Organic compounds are seldom pure. When isolated from natural sources or prepared by organic reactions, they are usually contaminated with small amounts of other compounds. Before carrying out the qualitative and quantitative analysis of organic compounds that is needed to characterize them, it is very important of purify them. Purification is a critical step in drug manufacturing, helping to eliminate unwanted materials that can be hazardous or compromise drug efficacy.

While impurities are a fact of life, the challenge is in identifying them and then performing purification processes to eliminate as many as possible. The most common way to purify solids is by crystallization, which involves using a solvent in which the solid to be purified has low solubility at room temperature but is very soluble at elevated temperatures.

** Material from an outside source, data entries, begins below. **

Lemma host_call_accounts h n p j c' self a X (e : routerE X) k x gs' :
  accounts (secure h) h -> cluster_inv (tw_cluster (ho_store h)) -> reachable (configs p) (ho_servers h p) -> bounded h ->
  ho_calls h !! n = Some (p, j) -> ho_threads h !! n = Some (MkThread self a (Call e k)) ->
  cluster_replies (tw_cluster (ho_store h)) X e x c' -> lock_step p j X e (ho_guards h) gs' ->
  let h' := MkHosting (MkTakeover (with_threads c' (<[n := MkThread self a (k x)]> (Ownership.threads c')))
                         (tw_leases (ho_store h)) (read_by (ho_store h) X e x ++ tw_log (ho_store h)))
              (ho_calls h) (ho_servers h) gs' (ho_stopped h) in
  accounts (secure h') h'.
Proof.
  intros Hac Hci Hr Hb Hn Ht Hrep Hlock h'.
  destruct (ac_call _ _ Hac _ _ _ _ Hn Ht) as (th & kind & g & phase & Hj & Hk & Hself & [Hal Hkg] & Hg & [Hph Hkc] & Hhold & Hbefore & HS).
  cbn [t_self t_address t_proc] in *. subst self.
  destruct (call_step_inv _ _ _ _ _ _ _ _ Hci Hg Hal Hrep) as (Hci' & Hext & Hths & g' & Hobs & Hg').
  destruct (lock_claims _ _ _ _ _ _ _ _ _ _ Hal Hph Hhold Hlock) as [Hcl Hown].
  assert (Hkeep : forall q b, (kind = Releasing -> written X e <> None -> open_for_service h p -> (q, b) <> (p, a)) ->
                    secure h q b -> secure h' q b).
  { intros q b Hne Hs Hopen. eapply (call_keeps h p a g kind X e x c' h'); try done; [| by exists phase |].
    - intros phase' Hph' -> b' rec rev Hw. destruct e; cbn in Hw, Hph'; try done. injection Hw as _ -> _. by apply Hph'.
    - intros H1 H2 [= -> ->]. by apply (Hne H1 H2). }
  assert (HacS : accounts (fun q b => secure h q b /\ (kind = Releasing -> written X e <> None -> open_for_service h p -> (q, b) <> (p, a))) h).
  { destruct kind; [by eapply accounts_mono; [| exact Hac]; intros; split |].
    destruct (written X e) as [w |] eqn:Hw; [| by eapply accounts_mono; [| exact Hac]; intros; split].
    destruct (actors_cleared (ho_state h p)) eqn:Hopen.
    { eapply accounts_mono; [| exact Hac]. intros q b Hs. split; [done |]. intros _ _ Ho. unfold open_for_service in Ho. congruence. }
    eapply accounts_mono; [| eapply (release_excludes _ h n p j _ Hac Hr (Hb p) Hopen Hn Ht); [by exists th |]].
    - intros q b [Hs Hne]. by split.
    - cbn. apply Hhold. destruct e; cbn in Hw, Hph; try done. by destruct Hph. }
  assert (Hhist : forall b v, Some v ∈ ho_hist h b -> Some v ∈ ho_hist h' b) by (intros b v; apply Hext).
  split.
  - cbn. unfold ho_threads. cbn. rewrite length_insert, Hths. apply Hac.
  - apply Hac.
  - intros n' p' j' t' Hn' Ht'. unfold ho_threads in Ht'. cbn in Hn', Ht'. rewrite Hths in Ht'.
    apply list_lookup_insert_Some in Ht' as [(<- & <- & _) | [Hne Ht']].
    + assert ((p', j') = (p, j)) as [= -> ->] by congruence.
      exists th, kind, g', (call_next X phase e). cbn [t_self t_address t_proc]. split_and!; try done; [by apply Hkg | by apply Hkc | |].
      * intros Hb'. assert (phase = Before) as -> by (destruct e; cbn in Hb', Hph; congruence).
        specialize (Hbefore eq_refl). destruct e; cbn in Hobs, Hb', Hph; try done; try (by destruct Hph).
        -- destruct x as [| [|]]; by subst g'.
        -- destruct x; by subst g'.
        -- by subst g'.
      * intros -> Hnext Ho. refine (resolving_secure h h' p a g g' phase X e x c' Hal Hph Hobs Hrep eq_refl Hbefore _ (HS eq_refl) Hnext Ho).
        by apply Hkeep.
    + pose proof (ac_call _ _ HacS _ _ _ _ Hn' Ht') as Hc. eapply call_account_mono; [| | | exact Hhist | exact Hc]; [done | |].
      * intros b [Hs Hne']. by apply Hkeep.
      * intros b Hgb. apply Hcl; [done |]. intros Heq. apply Hne. rewrite Heq in Hn'. exact (NoDup_lookup _ _ _ _ (ac_nodup _ _ Hac) Hn Hn').
  - intros p' j' th' Hj'. eapply (task_account_mono _ _ h); [done | | | exact (ac_task _ _ HacS p' j' th' Hj')].
    + intros b [Hs Hne]. by apply Hkeep.
    + intros H1 H2. split_and!; [done | done |]. intros b Hgb. apply Hcl; [done |]. intros [= -> ->]. apply H2. by eapply list_elem_of_lookup_2.
  - intros p' i b r H1 H2 H3. destruct (ac_pending _ _ HacS p' i b r H1 H2 H3) as [Hs Hne]. by apply Hkeep.
Qed.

If the compound does not dissolve completely in the boiling solvent, heat another portion of solvent to boiling. Add the boiling solvent dropwise to the test tube until the solid dissolves completely or until the test tube contains 3 mL of solvent. If the solid still does not dissolve, then its solubility in this solvent is too low.

Confirm that impurities are either insoluble in the hot solvent so they can be filtered out after dissolution or soluble in the cold solvent so they remain in solution after recrystallization is complete. If a solvent meets all criteria, it is suitable for recrystallization. To start recrystallization, heat the solvent to boiling on a hot plate in an Erlenmeyer flask with a stir bar.

Place the compound to be recrystallized in another Erlenmeyer flask at room temperature. Next, add a small portion of hot solvent to the compound. Swirl the mixture in the flask and then place it on the hot plate as well.

Repeat this process until the sample has completely dissolved or until addition of solvent causes no further dissolution.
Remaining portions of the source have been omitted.